Following a pilot study which revealed olfactory epithelial degeneration induced by beta,beta'-iminodipropionitrile (IDPN), dose-response and time-course analyses were undertaken to further characterize the effects of IDPN on the olfactory system. Male rats were sacrificed at multiple time points ranging from 24 hr after a single dose to 56 days after three consecutive daily doses of IDPN (0-400 mg/kg i.p.). Nasal cavities were fixed, decalcified and embedded in paraffin; 5 microns sections were stained with hematoxylin and eosin, middle neurofilament protein antibody or olfactory marker protein antiserum. Olfactory bulbs were removed for slot blot analyses of glial fibrillary acidic protein, synapsin I and p38. Another group of rats was treated with saline or IDPN and perfused 6 hr or 1, 2, 3, 7, 14 or 28 days after the last dose. Olfactory bulb axonal degeneration was visualized using a modified Gallyas technique. Twenty-four hours after treatment with 200 or 400 mg/kg IDPN, there was severe, highly site-specific mucosal degeneration in the dorsal-medial nasal cavity; regeneration was incomplete 8 weeks later.

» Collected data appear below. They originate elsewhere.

(* ===== verification/FsProps.v ===== *)
(** * The file system: initialisation, blocks, creation, removal, appending and
    reading. *)
From stdpp Require Import functions.
From S2P Require Import Prelude Mm Utils Io Fs KState Devices Sys FsFacts.
From S2P Require Import FsOps UtilsFacts FileFacts CreateFacts WriteFacts ReadFacts.

(** ** Concrete states. *)

(** The names in the directory after initialisation. *)
Definition first_names (i : Z) : list Z :=
  if decide (i = 0) then chars "KEYBOARD" else if decide (i = 1) then chars "DISPLAY" else [].

Definition name_check (s : fs_state) (nm : Z → list Z) : bool :=
  forallb (λ i, match zlookup (dir s) i with
    | Some f => bool_decide (Forall (λ c, 0 < c < 256) (nm i)) && bool_decide (zlen (nm i) < MAX_NAME_LENGTH) &&
                bool_decide (name f = nm i ++ 0 :: drop (S (length (nm i))) (name f))
    | None => true
    end) (seqZ 0 (zlen (dir s))).

Lemma name_check_ok s nm : name_check s nm = true → named s nm.
Proof.
  unfold name_check. rewrite forallb_forall. intros H i f Hf. specialize (H i).
  rewrite Hf in H. rewrite !andb_true_iff, !bool_decide_eq_true in H.
  destruct H as [[Hp Hl] Hn].
  { apply list_elem_of_In, elem_of_seqZ. pose proof (zlookup_Some_range _ _ _ Hf). lia. }
  split_and!; [done|done|by eexists].
Qed.

(** The file system after initialisation: no file, no open file. *)
Record fresh_fs (s : fs_state) : Prop := {
  ff_init : init_filesystem fs_bss = Ret () s;
  ff_ok : fs_ok s all_blocks no_blocks;
  ff_names : named s first_names;
  ff_refs : n_refs <$> dir s = [0; 0] ++ replicate 8 (-1);
  ff_fdt : refs <$> fdt s = replicate 15 0;
  ff_names2 : name <$> zlookup (dir s) 2 = Some (replicate 10 0);
}.

Lemma init_names :
  match init_filesystem fs_bss with
  | Ret _ s => name_check s first_names && bool_decide (n_refs <$> dir s = [0; 0] ++ replicate 8 (-1)) &&
               bool_decide (refs <$> fdt s = replicate 15 0) &&
               bool_decide (name <$> zlookup (dir s) 2 = Some (replicate 10 0)) && init_check s
  | _ => false
  end = true.
Proof. by vm_compute. Qed.

Lemma fresh_fs_exists : ∃ s, fresh_fs s.
Proof.
  pose proof init_names as H. destruct (init_filesystem fs_bss) as [[] s| | | |] eqn:E; [|discriminate H..].
  rewrite !andb_true_iff, !bool_decide_eq_true in H. destruct H as [[[[Hn Hr] Hf] Hn2] Hi]. exists s.
  split; [exact E|exact (init_check_ok _ Hi)|exact (name_check_ok _ _ Hn)|exact Hr|exact Hf|exact Hn2].
Qed.

Lemma fresh_entry s : fresh_fs s → ∃ f, first_unused s 2 f ∧ name f = replicate 10 0.
Proof.
  intros Hs. pose proof (ff_names2 _ Hs) as Hn. destruct (zlookup (dir s) 2) as [f|] eqn:Hf; [|done].
  injection Hn as Hn. exists f. split; [|done].
  assert (∀ j g, zlookup (dir s) j = Some g → zlookup ([0; 0] ++ replicate 8 (-1)) j = Some (n_refs g)) as Href.
  { intros j g Hj. by rewrite <-(ff_refs _ Hs), zlookup_fmap, Hj. }
  split; [done|]. split; [by apply Href in Hf as [= ?]|].
  intros j g Hj Hlt. pose proof (zlookup_Some_range _ _ _ Hj). apply Href in Hj.
  assert (j = 0 ∨ j = 1) as [-> | ->] by lia; by injection Hj as <-.
Qed.

(** A system with one process: the path "n" is at the start of its page 264,
    three bytes are behind it; descriptors 0 and 1 are the open files 5 and 6. *)
Definition demo_page : Z := 264.
Definition demo_path : Z := 264 * 4096.
Definition demo_text : Z := 264 * 4096 + 16.
Definition demo_buffer : Z := 265 * 4096.
Definition demo_mm : mm_state :=
  set_ram {[ 300 * 4096 := 110; 300 * 4096 + 16 := 65; 300 * 4096 + 17 := 66; 300 * 4096 + 18 := 67 ]}
    (set_pagusr_table (zinsert 264 (user_pte 300) (zinsert 265 (user_pte 302) (pagusr_table mm_bss)))
      mm_bss).
Definition demo_task : task_struct := t_file_descriptors ([Some 5; Some 6] ++ replicate 8 None) task_bss.
Definition demo_state (s : fs_state) : kstate :=
  MkK [demo_task] (MkSched 0 1 0 60 0 0 false 0x1a000) [] ∅ demo_mm s (MkKbd [] 0 0 0) io_init.

Lemma demo_user_path s : user_string (demo_state s) demo_path [110].
Proof.
  split; [|split; [by vm_compute|]].
  - by repeat constructor.
  - intros i Hi. assert (i = 0 ∨ i = 1) as [-> | ->] by (unfold zlen in Hi; simpl in Hi; lia); by vm_compute.
Qed.

(** The file "n" was created in entry 2, and is open as 5 and as 6. *)
Definition demo_open : virtual := Virtual O_RDWR 1 0 (Some 2).
Definition demo_files (s : fs_state) (f : file) : fs_state :=
  let s1 := created all_blocks [110] 2 0 f s in
  set_fdt (zinsert 5 demo_open (zinsert 6 demo_open (fdt s1))) s1.

Lemma demo_files_ok s f :
  fresh_fs s → first_unused s 2 f → fs_ok (demo_files s f) (seqZ 1 79) (<[2 := [0]]> no_blocks).
Proof.
  intros Hs Hf. assert (fs_ok (created all_blocks [110] 2 0 f s) (seqZ 1 79) (<[2 := [0]]> no_blocks)) as H.
  { apply created_ok; [apply Hs|done|by vm_compute]. }
  destruct H. by split.
Qed.

(** ** Blocks, creation, removal. *)

(** After [init_filesystem] every block is in the free chain, in order,
    no file owns one, the two devices are in the directory under their names
    and no file is open: the file system is well formed. *)
Theorem init_filesystem_correct :
  returns init_filesystem fs_bss (λ _ s,
    fs_ok s all_blocks no_blocks ∧ named s first_names ∧ refs <$> fdt s = replicate 15 0).
Proof.
  destruct fresh_fs_exists as [s Hs]. exists tt, s. split; [exact (ff_init _ Hs)|].
  split; [apply Hs|]. split; apply Hs.
Qed.

(** C34: [balloc(n)] always returns.  With [n] free blocks or more, and [n]
    positive, it returns the head of a chain of the first [n] of them and leaves
    the others free, in order; otherwise it returns -1 and nothing is changed,
    the blocks it walked over included. *)
Theorem balloc_correct n s free own :
  fs_ok s free own →
  returns (balloc n) s (λ r s',
    if bool_decide (1 ≤ n ≤ zlen free)
    then r = nth_block free 0 ∧
         chain (fat s') r (take (Z.to_nat n) free) ∧ chain (fat s') (ffb s') (drop (Z.to_nat n) free) ∧
         (∀ x, x ∉ free → zlookup (fat s') x = zlookup (fat s) x) ∧ dir s' = dir s ∧ disk s' = disk s
    else r = -1 ∧ s' = s).
Proof.
  intros Hok. pose proof (fo_free _ _ _ Hok) as Hfree. pose proof (fo_fat _ _ _ Hok) as Hlen.
  apply wp_returns, (wp_balloc _ free); [done|done| |].
  - intros Hn. rewrite bool_decide_true by done. destruct (chain_cut _ _ _ n Hfree Hlen Hn) as [H1 H2].
    rewrite <-(ch_head _ _ _ Hfree) in H1. split_and!; try done.
    intros x Hx. apply zlookup_zinsert_ne. intros <-. apply Hx, nth_block_elem. lia.
  - intros Hn. by rewrite bool_decide_false.
Qed.

Lemma balloc_correct_witness :
  ∃ s, fs_ok s all_blocks no_blocks ∧
    returns (balloc 3) s (λ r s',
      if bool_decide (1 ≤ 3 ≤ zlen all_blocks)
      then r = nth_block all_blocks 0 ∧
           chain (fat s') r (take 3 all_blocks) ∧ chain (fat s') (ffb s') (drop 3 all_blocks) ∧
           (∀ x, x ∉ all_blocks → zlookup (fat s') x = zlookup (fat s) x) ∧ dir s' = dir s ∧ disk s' = disk s
      else r = -1 ∧ s' = s).
Proof.
  destruct fresh_fs_exists as [s Hs]. exists s. split; [apply Hs|].
  apply (balloc_correct 3 s all_blocks no_blocks), Hs.
Defined.

(** C35: [create_file], while an entry is unused, always returns: an error,
    with nothing changed, for a name of ten characters or more or without a free
    block, and else the first unused entry, which now holds the name and an
    empty file on the first free block; no other file loses or shares one. *)
Theorem create_file_correct k free own path l i f :
  fs_ok (fs k) free own → first_unused (fs k) i f → user_string k path l →
  returns (create_file FS (λ j, uload (path + j))) k (λ p k',
    create_post k free l i f p k' ∧
    (p = DirEntry i → ∃ b free' f', free = b :: free' ∧ fs_ok (fs k') free' (<[i := [b]]> own) ∧
       zlookup (dir (fs k')) i = Some f' ∧ has_name f' l ∧ size f' = 0 ∧ n_refs f' = 0)).
Proof.
  intros Hok Hu Hs. apply wp_returns. eapply wp_create_file; [done|done|done|].
  intros p k' Hpost. split; [done|]. intros ->. inversion Hpost as [| |b free' Hl Hfree Hp Hk]; subst.
  exists b, free', (new_file l b f). split; [done|]. split; [by apply created_ok|].
  destruct Hs as (Hl' & _ & _). destruct Hu as (Hi & _). split.
  - simpl. apply zlookup_zinsert_eq. eauto with arrays.
  - split; [by apply new_file_name|done].
Qed.

Lemma create_file_correct_witness :
  ∃ s f, returns (create_file FS (λ j, uload (demo_path + j))) (demo_state s) (λ p k',
    create_post (demo_state s) all_blocks [110] 2 f p k' ∧
    (p = DirEntry 2 → ∃ b free' f', all_blocks = b :: free' ∧ fs_ok (fs k') free' (<[2 := [b]]> no_blocks) ∧
       zlookup (dir (fs k')) 2 = Some f' ∧ has_name f' [110] ∧ size f' = 0 ∧ n_refs f' = 0)).
Proof.
  destruct fresh_fs_exists as [s Hs]. destruct (fresh_entry _ Hs) as (f & Hf & _). exists s, f.
  apply (create_file_correct (demo_state s) all_blocks no_blocks demo_path [110] 2 f).
  - apply Hs.
  - exact Hf.
  - apply demo_user_path.
Defined.

(** C36: [sys_unlink], on a user path, always returns: an error, with nothing
    changed, for a long name, one that no entry has, and a file in use; and 0
    when the first entry of that name, which nobody uses, becomes unused, its
    blocks going to the end of the free chain. *)
Theorem sys_unlink_correct k free own nm path l :
  fs_ok (fs k) free own → named (fs k) nm → check_address path 1 = 1 → user_string k path l →
  returns (sys_unlink path) k (λ r k',
    unlink_post k free nm l r k' ∧
    (r = 0 → ∃ e, nm e = l ∧ fs_ok (fs k') (free ++ own e) (<[e := []]> own))).
Proof.
  intros Hok Hnm Hpath Hs. apply wp_returns. eapply (wp_sys_unlink _ _ own); [done|done|by rewrite Hpath|done|].
  intros r k' Hpost. split; [done|]. intros ->.
  inversion Hpost as [? E|? ? E|? ? ? ? ? ? E|e f Hn _ Hf _ E]; subst; try done.
  exists e. split; [done|]. by apply unlinked_ok.
Qed.

Lemma sys_unlink_correct_witness :
  ∃ s f, returns (sys_unlink demo_path) (demo_state (demo_files s f)) (λ r k',
    unlink_post (demo_state (demo_files s f)) (seqZ 1 79) (<[2 := [110]]> first_names) [110] r k' ∧
    (r = 0 → ∃ e, (<[2 := [110]]> first_names) e = [110] ∧
       fs_ok (fs k') (seqZ 1 79 ++ (<[2 := [0]]> no_blocks) e) (<[e := []]> (<[2 := [0]]> no_blocks)))).
Proof.
  destruct fresh_fs_exists as [s Hs]. destruct (fresh_entry _ Hs) as (f & Hf & Hn). exists s, f.
  apply (sys_unlink_correct (demo_state (demo_files s f)) _ _ _ demo_path [110]).
  - by apply demo_files_ok.
  - intros i g Hg. simpl in Hg. destruct (decide (i = 2)) as [->|Hi].
    + rewrite fn_lookup_insert. rewrite zlookup_zinsert_eq in Hg by (destruct Hf; eauto with arrays).
      injection Hg as <-. apply new_file_name; [by repeat constructor|by vm_compute].
    + rewrite fn_lookup_insert_ne by done. rewrite zlookup_zinsert_ne in Hg by done. by apply (ff_names _ Hs).
  - by vm_compute.
  - apply demo_user_path.
Defined.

IDPN increased olfactory bulb glial fibrillary acidic protein, peaking 7 days after three daily 400 mg/kg doses, and remaining significantly elevated 8 weeks after treatment. Olfactory bulbs contained substantial silver deposition in afferent axon bundles in the glomerular layer, beginning 24 hr after the first dose and persisting for 14 days after dosing. Although only a portion of the olfactory epithelium was damaged by IDPN, all axon bundles entering the olfactory bulb were involved, suggesting the lack of a clear topographic arrangement of sensory endings in the olfactory bulb.